Stored data
■ ■ ■

Definition market_trading (item : json) : res GammaMarketTrading :=
  minimum_order_size ← field_decimal_text item "orderMinSize";
  minimum_tick_size ← field_decimal_text item "orderPriceMinTickSize";
  seconds_delay ← field_integer item "secondsDelay";
  fees_enabled ← field_bool item "feesEnabled";
  fee_type ← field_string item "feeType";
  Ok (MkMarketTrading minimum_order_size minimum_tick_size seconds_delay fees_enabled fee_type).

Definition market_resolution (item : json) : res GammaMarketResolution :=
  question_id ← field_string item "questionID";
  neg_risk_request_id ← field_string item "negRiskRequestID";
  uma_resolution_status ← field_string item "umaResolutionStatus";
  source ← field_string item "resolutionSource";
  resolved_by ← field_string item "resolvedBy";
  Ok (MkMarketResolution question_id neg_risk_request_id uma_resolution_status source resolved_by).

Definition market_rewards (item : json) : res GammaMarketRewards :=
  rewards_min_size ← field_number item "rewardsMinSize";
  rewards_max_spread ← field_number item "rewardsMaxSpread";
  holding_rewards_enabled ← field_bool item "holdingRewardsEnabled";
  Ok (MkMarketRewards rewards_min_size rewards_max_spread holding_rewards_enabled).

Definition market_sports (item : json) : res GammaMarketSports :=
  sports_market_type ← field_string item "sportsMarketType";
  line ← field_number item "line";
  game_id ← field_id item "gameId";
  game_start_time ← field_string item "gameStartTime";
  Ok (MkMarketSports sports_market_type line game_id game_start_time).

Definition event_state (item : json) : res GammaEventState :=
  active ← field_bool item "active";
  closed ← field_bool item "closed";
  archived ← field_bool item "archived";
  is_new ← field_bool item "new";
  featured ← field_bool item "featured";
  restricted ← field_bool item "restricted";
  cyom ← field_bool item "cyom";
  live ← field_bool item "live";
  ended ← field_bool item "ended";
  comments_enabled ← field_bool item "commentsEnabled";
  Ok (MkEventState active closed archived is_new featured restricted cyom live ended comments_enabled).
(* ===== verification/GammaClient.v ===== *)
(** * The Gamma API client
    (src/gamma_client.cpp, gamma_catalog_client.cpp, gamma_social_client.cpp)

    The lookups and listings of [GammaClient]: the paths and queries of
    [GammaQueries], the paging of [RestPaging] and the rows of [GammaRows], put
    together as the client does.  The server answers after the paths requested so
    far. *)
From Stdlib Require Import Ascii String Floats.SpecFloat.
From S2P Require Import Prelude Text Float64 EvmAbi Sdk RestParsing Pagination Query RestPaging GammaQueries ClobRows JsonFields GammaRows.

#[local] Open Scope Z_scope.

Section Client.
Context `{JsonLibrary, DateReader, Server, JsonRuntime}.

(** A lookup: the paths requested after it, and its result. *)
Definition looked_up (T : Type) : Type := list string → res (list string * Result T).

(** ** Lookups *)

Definition get_market_by_id (id : string) (options : GammaMarketLookupOptions) : looked_up GammaMarket :=
  fetch_result (market_by_id_path id options) parse_gamma_market_response.
Definition get_market_by_slug (slug : string) (options : GammaMarketLookupOptions) : looked_up GammaMarket :=
  fetch_result (market_by_slug_path slug options) parse_gamma_market_response.
Definition get_market_by_url (url : string) (options : GammaMarketLookupOptions) : looked_up GammaMarket :=
  fetch_result (market_by_url_path url options) parse_gamma_market_response.
Definition get_market_tags (market_id : string) : looked_up (list GammaTagReference) :=
  fetch_result (market_tags_path market_id) parse_gamma_tag_references.

Definition get_event_by_id (id : string) (options : GammaEventLookupOptions) : looked_up GammaEvent :=
  fetch_result (event_by_id_path id options) parse_gamma_event_response.
Definition get_event_by_slug (slug : string) (options : GammaEventLookupOptions) : looked_up GammaEvent :=
  fetch_result (event_by_slug_path slug options) parse_gamma_event_response.
Definition get_event_by_url (url : string) (options : GammaEventLookupOptions) : looked_up GammaEvent :=
  fetch_result (event_by_url_path url options) parse_gamma_event_response.
Definition get_event_tags (event_id : string) : looked_up (list GammaTagReference) :=
  fetch_result (event_tags_path event_id) parse_gamma_tag_references.

Definition get_tag_by_id (id : string) (options : GammaTagLookupOptions) : looked_up GammaTagReference :=
  fetch_result (tag_by_id_path id options) parse_gamma_tag_response.
Definition get_tag_by_slug (slug : string) (options : GammaTagLookupOptions) : looked_up GammaTagReference :=
  fetch_result (tag_by_slug_path slug options) parse_gamma_tag_response.
Definition get_related_tags_by_id (id : string) (options : GammaRelatedTagOptions) : looked_up (list GammaRelatedTag) :=
  fetch_result (related_tags_by_id_path id options) parse_gamma_related_tags.
Definition get_related_tags_by_slug (slug : string) (options : GammaRelatedTagOptions) : looked_up (list GammaRelatedTag) :=
  fetch_result (related_tags_by_slug_path slug options) parse_gamma_related_tags.
Definition get_related_tag_resources_by_id (id : string) (options : GammaRelatedTagResourceOptions) :
    looked_up (list GammaTagReference) :=
  fetch_result (related_tag_resources_by_id_path id options) parse_gamma_tag_references.
Definition get_related_tag_resources_by_slug (slug : string) (options : GammaRelatedTagResourceOptions) :
    looked_up (list GammaTagReference) :=
  fetch_result (related_tag_resources_by_slug_path slug options) parse_gamma_tag_references.

Definition get_series (id locale : string) : looked_up GammaSeries :=
  fetch_result (series_path id locale) parse_gamma_series_response.
Definition get_sports : looked_up (list GammaSport) := fetch_result (Ok "/sports") parse_gamma_sports.
Definition get_sports_market_types : looked_up (list string) :=
  fetch_result (Ok "/sports/market-types") parse_gamma_sports_market_types.

Definition get_comment_thread (id : string) (get_positions : option bool) : looked_up (list GammaComment) :=
  fetch_result (comment_thread_path id get_positions) parse_gamma_comments.

(** A wallet without a profile is no error. *)
Definition get_public_profile (address : string) : looked_up (option GammaPublicProfile) := λ sent,
  '(sent, result) ← fetch_result (public_profile_path address) parse_gamma_public_profile sent;
  Ok (sent, match result with
            | success profile => success (Some profile)
            | failure e =>
                if bool_decide (error_code e = ApiResponse) && (http_status e =? 404) then success None else failure e
            end).

(** ** Listings *)

Definition markets_pager (filter : GammaMarketFilter) (page_size : Z) (resume : PageRequest) : res (Pager GammaMarket) :=
  gamma_keyset_pager "/markets/keyset" page_size resume (gamma_market_list_query filter) parse_gamma_market_keyset_page.

Definition events_pager (filter : GammaEventFilter) (page_size : Z) (resume : PageRequest) : res (Pager GammaEvent) :=
  gamma_keyset_pager "/events/keyset" page_size resume (gamma_event_list_query filter) parse_gamma_event_keyset_page.

(** [std::numeric_limits<std::size_t>::max()]. *)
Definition unlimited_offset : Z := 2 ^ 64 - 1.

Definition tags_pager (filter : GammaTagFilter) (page_size : Z) (resume : PageRequest) : res (Pager GammaTagReference) :=
  gamma_offset_pager "/tags" page_size 100 unlimited_offset resume (gamma_tag_list_query filter)
    (list_page parse_gamma_tag_references).
Definition series_pager (filter : GammaSeriesFilter) (page_size : Z) (resume : PageRequest) : res (Pager GammaSeries) :=
  gamma_offset_pager "/series" page_size 50 unlimited_offset resume (gamma_series_list_query filter)
    (list_page parse_gamma_series_list).
Definition teams_pager (filter : GammaTeamFilter) (page_size : Z) (resume : PageRequest) : res (Pager GammaTeam) :=
  gamma_offset_pager "/teams" page_size 100 unlimited_offset resume (gamma_team_list_query filter)
    (list_page parse_gamma_teams).

Definition search_path (base : string) (request : PageRequest) : string :=
  "/public-search" +:+ base +:+ "&page=" +:+ to_string (r_page request) +:+ "&limit_per_type=" +:+
  to_string (r_limit request).

Definition search_pager (query : string) (options : GammaSearchOptions) (page_size : Z) (resume : PageRequest) :
    res (Pager GammaSearchResults) :=
  '(base, invalid) ← caught_query "/public-search"
    (require (negb (page_size =? 0)) (invalid_argument "page_size must be positive");; search_query query options);
  Ok match invalid with
     | Some error => refused (numbered_pages "/public-search" 1 resume) error
     | None =>
         sent_by (numbered_pages "/public-search" page_size resume) "/public-search" (search_path base)
           parse_gamma_search_page
     end.

Definition comments_max_page_size : Z := 100.
Definition comments_max_offset : Z := 200.

Definition comments_pager (parent_entity_id parent_entity_type : string) (filter : GammaCommentFilter) (page_size : Z)
    (resume : PageRequest) : res (Pager GammaComment) :=
  if negb (comments_by_cursor filter) then
    gamma_offset_pager "/comments" page_size comments_max_page_size comments_max_offset resume
      (comments_offset_query parent_entity_id parent_entity_type filter) parse_gamma_comment_root_page
  else
    '(query, invalid) ← caught_query "/comments/keyset"
      (comments_keyset_query parent_entity_id parent_entity_type filter page_size);
    Ok (keyset_pager "/comments/keyset" query page_size resume invalid "after_cursor" parse_gamma_comment_keyset_page).

Definition user_comments_pager (address : string) (filter : GammaUserCommentFilter) (page_size : Z) (resume : PageRequest) :
    res (Pager GammaComment) :=
  gamma_offset_pager ("/comments/user_address/" +:+ percent_encode_query_value address) page_size comments_max_page_size
    comments_max_offset resume (user_comments_query address filter) (list_page parse_gamma_comments).
End Client.

(** ** Lemmas *)

Section Facts.
Context `{JsonLibrary, JsonRuntime}.

(** A market that is read has two outcomes, under the labels of the row. *)
Lemma binary_market_outcomes item m :
  parse_gamma_binary_market item = Ok (Some m) →
  field_string_list item "outcomes" = Ok [go_label (mk_yes m); go_label (mk_no m)] ∧ mk_raw m = item.
Proof.
  unfold parse_gamma_binary_market. intros Hm. apply bind_Ok in Hm as (labels & Hl & Hm).
  destruct labels as [|yes [|no [|]]]; try done. do 14 (apply bind_Ok in Hm as (? & _ & Hm)).
  assert (Hlabel : ∀ label ids ps prices i o, outcome label ids ps prices i = Ok o → go_label o = label).
  { intros label ids ps prices i o Ho. unfold outcome in Ho. by apply bind_Ok in Ho as (? & _ & [= <-]). }
  apply bind_Ok in Hm as (y & Hy%Hlabel & Hm). apply bind_Ok in Hm as (n & Hn%Hlabel & Hm).
  do 8 (apply bind_Ok in Hm as (? & _ & Hm)). injection Hm as <-. cbn. by rewrite Hl, Hy, Hn.
Qed.

(** A keyset page keeps, in order, the rows its items are read as. *)
Lemma keyset_page_rows {T} key (parse : json → res (option T)) body page :
  parse_keyset_page key parse body = Ok page →
  ∃ parsed items rows, json_parse body = Some parsed ∧ json_field parsed key = Some (JArray items) ∧
    Forall2 (λ item row, parse item = Ok row) items rows ∧ page_items page = omap id rows ∧
    match json_field parsed "next_cursor" with
    | None | Some JNull => next_cursor page = ""
    | Some value => value = JString (next_cursor page) ∧ next_cursor page ≠ ""
    end.
Proof.
  unfold parse_keyset_page, parse_json. intros Hp. destruct (json_parse body) as [parsed|]; [|done]. cbn [mbind res_bind] in Hp.
  destruct (is_object parsed) eqn:Eo; [|done]. cbn [require mbind res_bind] in Hp.
  destruct (json_field parsed key) as [[| | | | |items|]|] eqn:Ek; try done.
  apply bind_Ok in Hp as (rows & Hr%mapM_Ok & Hp). unfold find_field in Hp. rewrite Eo in Hp. cbn [require mbind res_bind] in Hp.
  exists parsed, items, rows. do 3 (split; [done|]).
  destruct (json_field parsed "next_cursor") as [[| | | |text| |]|]; try discriminate Hp; try by injection Hp as <-.
  case_bool_decide; [done|]. by injection Hp as <-.
Qed.

(** A page of comments never counts more than it has. *)
Lemma comment_page_counted body page :
  parse_gamma_comment_root_page body = Ok page →
  ∃ n, counted page = Some n ∧ (n ≤ length (page_items page))%nat.
Proof.
  unfold parse_gamma_comment_root_page. intros (comments & _ & [= <-])%bind_Ok. eexists. split; [done|].
  apply length_filter.
Qed.
End Facts.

■ ■ ■

- [What you are asked to do]:
The answer is the lines above between the line holding "Definition get_related_tags_by_slug (slug" and the line holding "fetch_result (comment_thread_path id", inclusive, each written out exactly, and no others.

- [Task answer]:
Definition get_related_tags_by_slug (slug : string) (options : GammaRelatedTagOptions) : looked_up (list GammaRelatedTag) :=
  fetch_result (related_tags_by_slug_path slug options) parse_gamma_related_tags.
Definition get_related_tag_resources_by_id (id : string) (options : GammaRelatedTagResourceOptions) :
    looked_up (list GammaTagReference) :=
  fetch_result (related_tag_resources_by_id_path id options) parse_gamma_tag_references.
Definition get_related_tag_resources_by_slug (slug : string) (options : GammaRelatedTagResourceOptions) :
    looked_up (list GammaTagReference) :=
  fetch_result (related_tag_resources_by_slug_path slug options) parse_gamma_tag_references.

Definition get_series (id locale : string) : looked_up GammaSeries :=
  fetch_result (series_path id locale) parse_gamma_series_response.
Definition get_sports : looked_up (list GammaSport) := fetch_result (Ok "/sports") parse_gamma_sports.
Definition get_sports_market_types : looked_up (list string) :=
  fetch_result (Ok "/sports/market-types") parse_gamma_sports_market_types.

Definition get_comment_thread (id : string) (get_positions : option bool) : looked_up (list GammaComment) :=
  fetch_result (comment_thread_path id get_positions) parse_gamma_comments.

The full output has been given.